##### Listed entries #####

(** C3. Take any event of [setup_root_mount] in a run (the remount of the
    root, the pivot itself, ...). Before it: [create_namespaces] has gone
    through (its unshare returned), every call returned, and nothing of a
    later statement happened: no mount other than the remount of the root,
    no device node, no detach of the old root. After it: nothing of the
    namespace step or of an earlier statement. Each event carries a call of
    the statement it belongs to, and the pivot comes after the remount.
    And the pivot is performed before anything of a later statement: an
    event of a later statement, and so every mount of a table entry, every
    creation of a device node and the detach of the old root, comes after
    the unshare, the remount of the root and the pivot have returned. A run
    that returns has pivoted. *)
Theorem root_pivot_after_namespaces_before_mounts w :
  (forall pre e post,
     events_of (run os libc config self) w = pre ++ e :: post ->
     ev_stage e = at_setup_root_mount ->
     (exists flags,
        Ev at_create_namespaces (c_unshare flags) (returned v_none) ∈ pre)
     /\ Forall (fun x =>
          ev_ok x = true
          /\ (stage_rank (ev_stage x) <= stage_rank at_setup_root_mount)%nat
          /\ is_mknod x = false /\ is_umount2 x = false
          /\ (is_mount x = true ->
              ev_stage x = at_setup_root_mount
              /\ ev_call x = remount_call libc)) pre
     /\ Forall (fun x =>
          (stage_rank at_setup_root_mount <= stage_rank (ev_stage x))%nat) post
     /\ Forall (fun x => stage_call (ev_stage x) (ev_call x)) (pre ++ e :: post)
     /\ (ev_call e = c_pivot_root "." "old_root" ->
         Ev at_setup_root_mount (remount_call libc) (returned v_none) ∈ pre))
  /\ (forall pre e post,
        events_of (run os libc config self) w = pre ++ e :: post ->
        (stage_rank at_setup_root_mount < stage_rank (ev_stage e))%nat
        \/ is_mknod e = true
        \/ is_umount2 e = true
        \/ (is_mount e = true /\ ev_call e <> remount_call libc) ->
        (exists flags,
           Ev at_create_namespaces (c_unshare flags) (returned v_none) ∈ pre)
        /\ Ev at_setup_root_mount (remount_call libc) (returned v_none) ∈ pre
        /\ Ev at_setup_root_mount (c_pivot_root "." "old_root")
              (returned v_none) ∈ pre
        /\ forall c, c ∈ root_mount_calls libc self ->
             Ev at_setup_root_mount c (returned v_none) ∈ pre)
  /\ (forall v, (run os libc config self w).1 = Ok v ->
        Ev at_setup_root_mount (c_pivot_root "." "old_root") (returned v_none)
        ∈ events_of (run os libc config self) w).
Proof.
  split_and!.
  { intros pre e post Heq Hstage.
      destruct (run_locate w pre e post Heq) as [[_ ->]|(Hpid & Hloc)]; [done|].
      destruct Hloc as (ps1 & s & m & ps2 & evs1 & w1 & pre2 & post2
                        & Hps & Hc & -> & Hm & -> & Hres & Htr & Hst & Hcall).
      rewrite Hstage in Hst. rewrite <- Hst in *. clear Hst s.
      assert ((at_setup_root_mount, m) ∈ steps_of_run os libc config self) as Hin.
      { rewrite Hps. apply elem_of_app. right. by left. }
      apply step_of_stage in Hin. subst m.
      destruct (steps_split _ _ _ _ Hps)
        as (Hok1 & [Hem _] & Hok2 & Hlt & Hgt & Hall & _).
      destruct (completed_facts _ _ _ _ Hok1 Hc) as (_ & Hokev & Hfrom & Hdone).
      destruct (enter_step _ _ w1 Hem) as (_ & _ & Hall1 & Hd).
      rewrite Hm in Hall1, Hd. apply disc_failed in Hd as [Hokpre2 _].
      apply Forall_app in Hall1 as [Hpre2 Hpost2].
      apply Forall_cons in Hpost2 as [_ Hpost2].
      assert (Forall (fun x => stage_call (ev_stage x) (ev_call x))
                     (getpid_event w :: evs1 ++ pre2)) as Hcalls.
      { constructor; [done|]. apply Forall_app. split.
        - eapply Forall_impl; [exact Hfrom|]. apply from_steps_call.
        - eapply Forall_impl; [exact Hpre2|]. intros x [-> ?]. done. }
      assert (Forall (fun x =>
                (stage_rank (ev_stage x) <= stage_rank at_setup_root_mount)%nat)
                (getpid_event w :: evs1 ++ pre2)) as Hranks.
      { constructor; [simpl; lia|]. apply Forall_app. split.
        - eapply Forall_impl; [exact Hfrom|]. intros x Hx.
          apply (from_steps_rank_lt _ _ _ Hlt) in Hx. lia.
        - eapply Forall_impl; [exact Hpre2|]. intros x [-> ?]. done. }
      assert (Forall (fun x => ev_ok x = true) (getpid_event w :: evs1 ++ pre2))
        as Hoks.
      { constructor; [done|]. by apply Forall_app. }
      split_and!.
      - destruct (Hall at_create_namespaces) as [m' Hm']; [simpl; lia|].
        destruct (Hdone _ Hm') as [flags Hflags]. exists flags.
        right. apply elem_of_app. by left.
      - rewrite Forall_forall in Hcalls, Hranks, Hoks. apply Forall_forall.
        intros x Hx. split; [by apply Hoks|]. split; [by apply Hranks|].
        apply early_event; [by apply Hcalls|by apply Hranks].
      - apply Forall_app. split.
        + eapply Forall_impl; [exact Hpost2|]. intros x [-> ?]. done.
        + destruct ((setup_root_mount os libc self _).1); [|constructor..].
          eapply Forall_impl; [apply (chain_from_steps _ 0 Hok2)|].
          intros x Hx. apply (from_steps_rank_gt _ _ _ Hgt) in Hx. lia.
      - apply Forall_app. split; [done|]. constructor; [by rewrite Hstage|].
        apply Forall_app. split.
        + eapply Forall_impl; [exact Hpost2|]. intros x [-> ?]. done.
        + destruct ((setup_root_mount os libc self _).1); [|constructor..].
          eapply Forall_impl; [apply (chain_from_steps _ 0 Hok2)|].
          apply from_steps_call.
      - intros Hpivot. right. apply elem_of_app. right.
        apply (setup_root_mount_order _ _ _ _ Hm Hpivot). }
  - intros pre e post Heq Hlater.
    destruct (run_locate w pre e post Heq) as [[_ ->]|(Hpid & Hloc)].
    { exfalso. destruct Hlater as [H|[H|[H|[H _]]]];
        [simpl in H; lia|done..]. }
    destruct Hloc as (ps1 & s & m & ps2 & evs1 & w1 & pre2 & post2
                      & Hps & Hc & -> & Hm & -> & Hres & Htr & Hst & Hcall).
    assert (stage_rank at_setup_root_mount < stage_rank s)%nat as Hrank.
    { destruct Hlater as [H|[H|[H|[H Hne]]]]; [by rewrite Hst in H|..].
      - unfold is_mknod in H. destruct (ev_call e) eqn:Hce; try done.
        apply stage_call_mknod in Hcall as [Hs|Hs]; rewrite Hs; simpl; lia.
      - unfold is_umount2 in H. destruct (ev_call e) eqn:Hce; try done.
        apply stage_call_umount2 in Hcall as Hs. rewrite Hs; simpl; lia.
      - unfold is_mount in H. destruct (ev_call e) eqn:Hce; try done.
        apply stage_call_mount in Hcall as [[_ Heq']|Hs]; [done|].
        rewrite Hs; simpl; lia. }
    destruct (steps_split _ _ _ _ Hps) as (Hok1 & _ & _ & _ & _ & Hall & _).
    destruct (completed_facts _ _ _ _ Hok1 Hc) as (_ & _ & _ & Hdone).
    assert (forall x, x ∈ evs1 -> x ∈ getpid_event w :: evs1 ++ pre2) as Hin.
    { intros x Hx. right. apply elem_of_app. by left. }
    destruct (Hall at_create_namespaces) as [m1 Hm1]; [simpl in *; lia|].
    destruct (Hall at_setup_root_mount) as [m2 Hm2]; [simpl in *; lia|].
    pose proof (Hdone _ Hm1) as [flags Hflags].
    pose proof (Hdone _ Hm2) as Hroot. simpl in Hroot.
    split_and!.
    + exists flags. by apply Hin.
    + apply Hin, Hroot. unfold root_mount_calls. in_list.
    + apply Hin, Hroot. unfold root_mount_calls. in_list.
    + intros c Hc'. by apply Hin, Hroot.
  - intros v Hok.
    destruct (run_events w) as [(_ & _ & Hres)|(Hpid & Hevs & Hres)].
    { rewrite Hres in Hok. done. }
    rewrite Hres in Hok. apply (chain_Ok _ 0 steps_of_run_ok) in Hok as [-> Hc].
    destruct (completed_facts _ _ _ _ steps_of_run_ok Hc) as (_ & _ & _ & Hdone).
    specialize (Hdone (at_setup_root_mount, setup_root_mount os libc self)).
    rewrite Hevs. right. apply Hdone; [unfold steps_of_run; in_list|].
    unfold root_mount_calls. in_list.
Qed.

#####

• _How to complete this task_
Starting with the line that contains "- intros v Hok.", print every line through the end of the entries above exactly as written, both boundary lines included, and nothing else.

• _Solution to the problem_
  - intros v Hok.
    destruct (run_events w) as [(_ & _ & Hres)|(Hpid & Hevs & Hres)].
    { rewrite Hres in Hok. done. }
    rewrite Hres in Hok. apply (chain_Ok _ 0 steps_of_run_ok) in Hok as [-> Hc].
    destruct (completed_facts _ _ _ _ steps_of_run_ok Hc) as (_ & _ & _ & Hdone).
    specialize (Hdone (at_setup_root_mount, setup_root_mount os libc self)).
    rewrite Hevs. right. apply Hdone; [unfold steps_of_run; in_list|].
    unfold root_mount_calls. in_list.
Qed.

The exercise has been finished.